"Circumcision is a sign to set you apart from the people of the nations"

by stuckinarut2 36 Replies latest watchtower bible

  • VW.org
    VW.org

    I was born with out eyelids. So when I got circumcised, the surgeon grafted the foreskin to my eyes to make eyelids. Now I have very good foresight.

  • jp1692
    jp1692

    So god supposedly said, "I want you to prove your love for and devotion to me by cutting off the end of your dick. And just to be sure you're serious, cut off the end of your kids' dicks too!"

    That's some seriously fucked up shit.

    Religions are highly articulated expressions of mental illness.

  • jp1692
    jp1692

    Wake Me: maybe JW brothers can start identifying themselves as a part of God's nation by snipping the ends off their ties.

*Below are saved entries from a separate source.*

Lemma check_login_total k : in_call call k → total_step k (check_login_for_encrypt call k).
Proof.
  intros Hk. unfold check_login_for_encrypt.
  destruct (in_call_dev k Hk) as (d & ->). rewrite ret_bind.
  destruct (need_check_login d call (cs_op k) && nonzero (call_sess call)) eqn:E;
    [|apply total_ret, cstep_cmd].
  apply andb_true_iff in E as [_ E]. unfold nonzero in E.
  destruct (in_call_valid k Hk) as [_ [Hs|Hs]]; [by rewrite Hs in E|].
  destruct (at_index_is_Some _ _ Hs) as (s & -> & Es). rewrite ret_bind.
  destruct (do_encryption _ _ _ _ _) as [ret b].
  assert (sess_step (cs_reg k) (upd_session (cs_reg k) (call_sess call)
    (with_auth_hash s (default [] b)))) as HS by (by eapply upd_session_step).
  destruct (nonzero ret); [apply total_ret; by cstep_tac|].
  destruct (buf_copy _ _ _ _ _ _) as [r l].
  destruct (nonzero r); apply total_ret; by cstep_tac.
Qed.

Lemma config_total k : in_call call k → total_step k (config_smc_cmd_context call k).
Proof.
  intros Hk. unfold config_smc_cmd_context.
  destruct (init_smc_cmd_total k Hk) as (k1 & r1 & -> & H1). rewrite ret_bind.
  destruct (nonzero r1); [by apply total_ret|].
  pose proof (in_call_step _ _ _ Hk H1) as Hk1.
  destruct (check_login_total k1 Hk1) as (k2 & r2 & -> & H2). rewrite ret_bind.
  pose proof (cstep_trans _ _ _ H1 H2) as H12.
  destruct (nonzero r2); [by apply total_ret|].
  pose proof (in_call_step _ _ _ Hk1 H2) as Hk2.
  destruct (load_security_enhance_info_total (cs_mem k2) (cs_reg k2) call (cs_op k2)
    (in_call_valid _ Hk2)) as (m & R & c & r & -> & HS).
  rewrite ret_bind. apply total_ret. eapply cstep_trans; [exact H12|].
  by cstep_tac.
Qed.

Lemma send_cstep f k k' r :
  (∀ e m o c e' m' o' c' r', f e m o c = (e', m', o', c', r') →
     op_sharemem o' = op_sharemem o ∧ op_mb_buffer o' = op_mb_buffer o) →
  send f k = (k', r) → cstep k k'.
Proof.
  intros Hf. unfold send. destruct (f _ _ _ _) as [[[[e m] o] c] r0] eqn:E.
  destruct (Hf _ _ _ _ _ _ _ _ _ E) as [E1 E2]. intros [= <- <-]. by cstep_tac.
Qed.

Lemma post_process_total k : in_call call k → total_step k (run_post_process_token call k).
Proof.
  intros Hk. unfold run_post_process_token.
  destruct (post_process_token_total (cs_mem k) (cs_reg k) call (cs_op k)
    (in_call_reg_ok _ Hk) (in_call_valid _ Hk)) as (m & R & r & -> & HS).
  rewrite ret_bind. apply total_ret. by apply cstep_reg.
Qed.

(** ** Waiting for a pending TA *)

Lemma pend_ca_thread_total R :
  valid_call R call → ∃ R', pend_ca_thread R (call_sess call) = Ret R' ∧ sess_step R R'.
Proof.
  intros [_ Hs]. unfold pend_ca_thread. destruct (Z.eqb_spec (call_sess call) 0); [by eexists|].
  destruct Hs as [|Hs]; [done|].
  destruct (at_index_is_Some _ _ Hs) as (s & -> & Es). rewrite ret_bind.
  eexists. split; [done|]. by eapply upd_session_step.
Qed.

Lemma pending_loop_total fuel k tr :
  in_call call k → (tee_rank (cs_env k) < fuel)%nat →
  ∃ k' tr' r, pending_loop fuel call k tr = Ret (Some (k', tr', r)) ∧ cstep k k'.
Proof.
  revert k tr. induction fuel as [|fuel IH]; intros k tr Hk Hf; [lia|]. cbn [pending_loop].
  destruct (pend_ca_thread_total _ (in_call_valid _ Hk)) as (R1 & -> & HS1). rewrite ret_bind.
  destruct (append_teec_token_total (cs_mem k) R1 call (cs_op k)) as (m & R2 & r & -> & HS2).
  { eapply valid_call_like; [apply HS1|by apply in_call_valid]. }
  rewrite ret_bind.
  assert (cstep k (with_reg (with_mem k m) R2)) as H1 by (apply cstep_reg; by etrans).
  destruct (nonzero r); [by eexists _, _, _|].
  destruct (send tc_ns_smc_with_no_nr _) as [k2 tr2] eqn:Es.
  pose proof (send_cstep _ _ _ _ tee_keeps_no_nr Es) as H2.
  pose proof (cstep_trans _ _ _ H1 H2) as H12.
  pose proof (in_call_step _ _ _ Hk H12) as Hk2.
  destruct (post_process_total k2 Hk2) as (k3 & r3 & E3 & H3). rewrite E3, ret_bind.
  pose proof (cstep_trans _ _ _ H12 H3) as H123.
  destruct (nonzero r3); [by eexists _, _, _|].
  destruct (Z.eqb_spec (u32 tr2) TEEC_PENDING) as [Et|]; [|by eexists _, _, _].
  destruct (IH k3 tr2) as (k' & tr' & r' & -> & H4); [by eapply in_call_step| |].
  - assert (cs_env k3 = cs_env k2) as ->.
    { unfold run_post_process_token in E3. apply bind_Ret in E3 as ([[m' R'] r'] & _ & E3).
      by apply Ret_inj2 in E3 as [<- _]. }
    unfold send in Es. destruct (tc_ns_smc_with_no_nr _ _ _ _) as [[[[e m'] o] c] r0] eqn:E.
    injection Es as <- <-. pose proof (tee_rank_dec _ _ _ _ _ _ _ _ _ E Et) as Hd.
    rewrite tee_rank_sees in Hd. simpl in Hd |- *. lia.
  - eexists _, _, _. split; [done|]. by eapply cstep_trans.
Qed.

(** ** Updating the client *)

Lemma update_param_total k api c i :
  in_call call k → op_inited (cs_op k) = true → 0 ≤ i →
  total_step k (update_param call k api c i).
Proof.
  intros Hk Hin Hi. unfold update_param.
  destruct (teec_tmpmem_type _ _).
  { unfold update_tmp_mem, update_tmp_mem_seen. destruct (TEE_PARAM_NUM <=? i); [apply total_ret, cstep_refl|].
    destruct (nth _ _ _) as [tb sz]. destruct (write_u32 _ _ _ _) as [r m].
    destruct (nonzero r); [apply total_ret, cstep_mem|].
    destruct (sz <? _); [apply total_ret, cstep_mem|].
    destruct (write_to_client _ _ _ _ _ _) as [r' m']. apply total_ret. by cstep_tac. }
  destruct (teec_memref_type _ _) eqn:Ety.
  { unfold update_for_ref_mem. destruct (TEE_PARAM_NUM <=? i); [apply total_ret, cstep_refl|].
    destruct (read_u32 _ _ _) as [r os]. destruct (nonzero r); [apply total_ret, cstep_refl|].
    destruct (write_u32 _ _ _ _) as [r' m]. destruct (nonzero r'); [apply total_ret, cstep_mem|].
    destruct (nonzero (nth _ _ _)) eqn:Em; cbn [andb]; [|apply total_ret, cstep_mem].
    destruct (_ <=? os); [|apply total_ret, cstep_mem].
    destruct Hk as [_ Hk]. rewrite Hin in Hk. destruct Hk as [Hh Hl].
    assert (is_Some (g_shared (cs_reg k)
      !! nth (Z.to_nat i) (op_sharemem (mb_operation (cs_op k))) 0)) as Hs.
    { rewrite (hold_shared _ _ _ _ _ Hh), bump_lookup. apply fmap_is_Some. apply Hl; [done| |].
      - unfold teec_memref_type, is_ref_mem in *. simpl in Ety.
        apply orb_true_iff in Ety as [->| ->]; [by rewrite orb_true_r|by rewrite !orb_true_r].
      - unfold nonzero in Em. intros E. by rewrite E in Em. }
    change (cs_reg (with_mem k m)) with (cs_reg k).
    destruct (at_index_is_Some _ _ Hs) as (h & -> & _). rewrite ret_bind.
    destruct (memcpy_s _ _ _ _ _) as [r2 m2]. apply total_ret. by cstep_tac. }
  destruct (c && _); [|apply total_ret, cstep_refl].
  unfold update_for_value. destruct (TEE_PARAM_NUM <=? i); [apply total_ret, cstep_refl|].
  destruct (write_u32 (cs_mem k) _ _ _) as [r m]. destruct (nonzero r); [apply total_ret, cstep_mem|].
  destruct (write_u32 m _ _ _) as [r' m']. apply total_ret. by cstep_tac.
Qed.

Lemma update_params_total l k api c :
  in_call call k → op_inited (cs_op k) = true → (∀ i, i ∈ l → 0 ≤ i) →
  total_step k (update_params call k api c l).
Proof.
  revert k. induction l as [|i l IH]; intros k Hk Hin Hl; cbn [update_params];
    [apply total_ret, cstep_refl|].
  destruct (update_param_total k api c i Hk Hin (Hl i ltac:(by left))) as (k1 & r & -> & H1).
  rewrite ret_bind. destruct (nonzero r); [by apply total_ret|].
  destruct (IH k1) as (k2 & r2 & -> & H2); [by eapply in_call_step| | |].
  - destruct H1 as ((_ & _ & _ & _ & ->) & _). done.
  - intros; apply Hl; by right.
  - apply total_ret. by eapply cstep_trans.
Qed.

Lemma update_client_total k c : in_call call k → total_step k (update_client_operation call k c).
Proof.
  intros Hk. unfold update_client_operation.
  destruct (op_inited (cs_op k)) eqn:Hin; cbn [negb]; [|apply total_ret, cstep_refl].
  destruct (_ =? 0); [apply total_ret, cstep_refl|].
  destruct (in_call_dev k Hk) as (d & ->). rewrite ret_bind.
  apply update_params_total; [done..|]. intros i Hi%idx_range. lia.
Qed.

Lemma post_proc_total k tr : in_call call k → total_step k (post_proc_smc_return call k tr).
Proof.
  intros Hk. unfold post_proc_smc_return.
  destruct (nonzero tr); [|by apply update_client_total].
  destruct (_ =? TEEC_ERROR_SHORT_BUFFER); [|apply total_ret, cstep_refl].
  destruct (update_client_total k false Hk) as (k1 & r & -> & H). rewrite ret_bind.
  by apply total_ret.
Qed.

(** ** Releasing *)

(** The end of a call: everything is given back. *)
Definition balanced (o : outcome (option (state * tc_ns_client_context * Z))) : Prop :=
  ∃ k x r, o = Ret (Some (k, x, r)) ∧ ba_owns (cs_pool k) L ∧
    reg_like R0 (cs_reg k) ∧ g_shared (cs_reg k) = g_shared R0.

Lemma release_total k tr :
  in_call call k →
  ∃ k' x, release_tc_call_resource call k tr = Ret (k', x) ∧ ba_owns (cs_pool k') L ∧
    reg_like R0 (cs_reg k') ∧ g_shared (cs_reg k') = g_shared R0.
Proof.
  intros [Hn Hk]. unfold release_tc_call_resource.
  assert (∃ k1, (if op_inited (cs_op k) then free_operation call k else Ret k) = Ret k1 ∧
    ba_owns (cs_pool k1) ({[ mb_pack (cs_op k) ]} ∪ L) ∧ reg_like R0 (cs_reg k1) ∧
    g_shared (cs_reg k1) = g_shared R0 ∧ cs_op k1 = cs_op k) as (k1 & -> & Ho & Hr & Hs & Eo).
  { destruct (op_inited (cs_op k)).
    - destruct Hk as [Hh _].
      destruct (free_params_ok call _ R0 idx k (pre_shared _ _ Hpre) ltac:(done) Hh)
        as (k1 & E & Ho & Hr & Hs & Eo & _). eauto 10.
    - destruct Hk as (Ho & Hr & Hs). eauto 10. }
  rewrite ret_bind, Eo.
  destruct (ba_free_ok _ _ (mb_pack (cs_op k)) Ho) as (s & -> & Ho'); [set_solver|].
  rewrite ret_bind. eexists _, _. split; [done|]. split_and!; try done. simpl.
  assert (({[mb_pack (cs_op k)]} ∪ L) ∖ {[mb_pack (cs_op k)]} = L) as E by set_solver.
  by rewrite E in Ho'.
Qed.

Lemma free_src_balanced k tr r : in_call call k → balanced (free_src call k tr r).
Proof.
  intros Hk. unfold free_src.
  set (k1 := if r <? 0 then _ else k).
  assert (in_call call k1) as Hk1.
  { unfold k1. destruct (r <? 0); [|done]. eapply in_call_step; [exact Hk|apply cstep_cmd]. }
  destruct (release_total k1 tr Hk1) as (k' & x & -> & H). rewrite ret_bind.
  by exists k', x, r.
Qed.

End Call.

Lemma reset_in_call call k op tr :
  in_call call k → in_call (reset_session_id call op tr) k.
Proof.
  intros [Hn H]. split; [done|]. destruct (op_inited (cs_op k)); [|done].
  destruct H as [[H1 H2 H3 H4] Hl]. split; [by split|exact Hl].
Qed.

Lemma reset_pre call op tr : call_pre R0 call → call_pre R0 (reset_session_id call op tr).
Proof. intros [H1 H2 H3 H4 H5]. split; [done..|exact H5]. Qed.

Lemma finish_call_balanced fuel call k tr :
  call_pre R0 call → in_call call k → (tee_rank (cs_env k) < fuel)%nat →
  balanced (finish_call fuel call k tr).
Proof.
  intros Hpre Hk Hf. unfold finish_call.
  apply (reset_in_call _ _ (cs_op k) tr) in Hk. apply (reset_pre _ (cs_op k) tr) in Hpre.
  set (call' := reset_session_id call (cs_op k) tr) in *.
  destruct (post_process_total call' Hpre k Hk) as (k1 & r1 & E1 & H1). rewrite E1, ret_bind.
  pose proof (in_call_step _ _ _ Hk H1) as Hk1.
  assert (cs_env k1 = cs_env k) as Ee.
  { unfold run_post_process_token in E1. apply bind_Ret in E1 as ([[m' R'] r'] & _ & E1).
    by apply Ret_inj2 in E1 as [<- _]. }
  destruct (nonzero r1); [by apply free_src_balanced|].
  assert (∃ k2 tr2 r2, handle_ta_pending fuel call' k1 tr = Ret (Some (k2, tr2, r2)) ∧
    cstep k1 k2) as (k2 & tr2 & r2 & -> & H2).
  { unfold handle_ta_pending. destruct (u32 tr =? TEEC_PENDING); cbn [negb].
    - apply pending_loop_total; [done..|]. by rewrite Ee.
    - eexists _, _, _. split; [done|apply cstep_refl]. }
  rewrite ret_bind. pose proof (in_call_step _ _ _ Hk1 H2) as Hk2.
  destruct (nonzero r2); [by apply free_src_balanced|].
  destruct (post_proc_total call' Hpre k2 tr2 Hk2) as (k3 & r3 & -> & H3). rewrite ret_bind.
  apply free_src_balanced; [done|]. by eapply in_call_step.
Qed.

    My ties remain uncut ... that is, when I wear them, which frankly isn't all that often any more.

  • Pete Zahut
    Pete Zahut

    I was born with out eyelids. So when I got circumcised, the surgeon grafted the foreskin to my eyes to make eyelids. Now I have very good foresight.

    Could be worse...you could have ended up being a little cockeyed.

  • David_Jay
    David_Jay
    So god supposedly said, "I want you to prove your love for and devotion to me by cutting off the end of your dick. And just to be sure you're serious, cut off the end of your kids' dicks too!"
    That's some seriously fucked up shit.
    Religions are highly articulated expressions of mental illness.

    Jews don't believe circumcision was a directive that came straight from God like Jehovah's Witnesses do or as you proposed in your comments.

    Again, as I've already stated above, the Hebrew Bible is not meant to be a historically factual work. It is a liturgical collection.

    Liturgy is something Jehovah's Witnesses don't have in their religion like most others do, so this leaves their adherents and even their ex-members somewhat ignorant and without a reference of what a liturgical works is.

    Meant for public proclamation during formal worship to give religious explanation for cultural celebrations and customs, liturgy consists mostly of religious folklore. It gives a religious "explanation" for why a community does something.

    But you're in good company if you think it's "fucked up shit." Let's see, there's the Spanish Inquisition judges and clergy, the murderous mobs of pogroms that would constantly attack us, the Nazis who murdered us in concentration camps--they all felt the same way about our practice and views on circumcision. So get in line.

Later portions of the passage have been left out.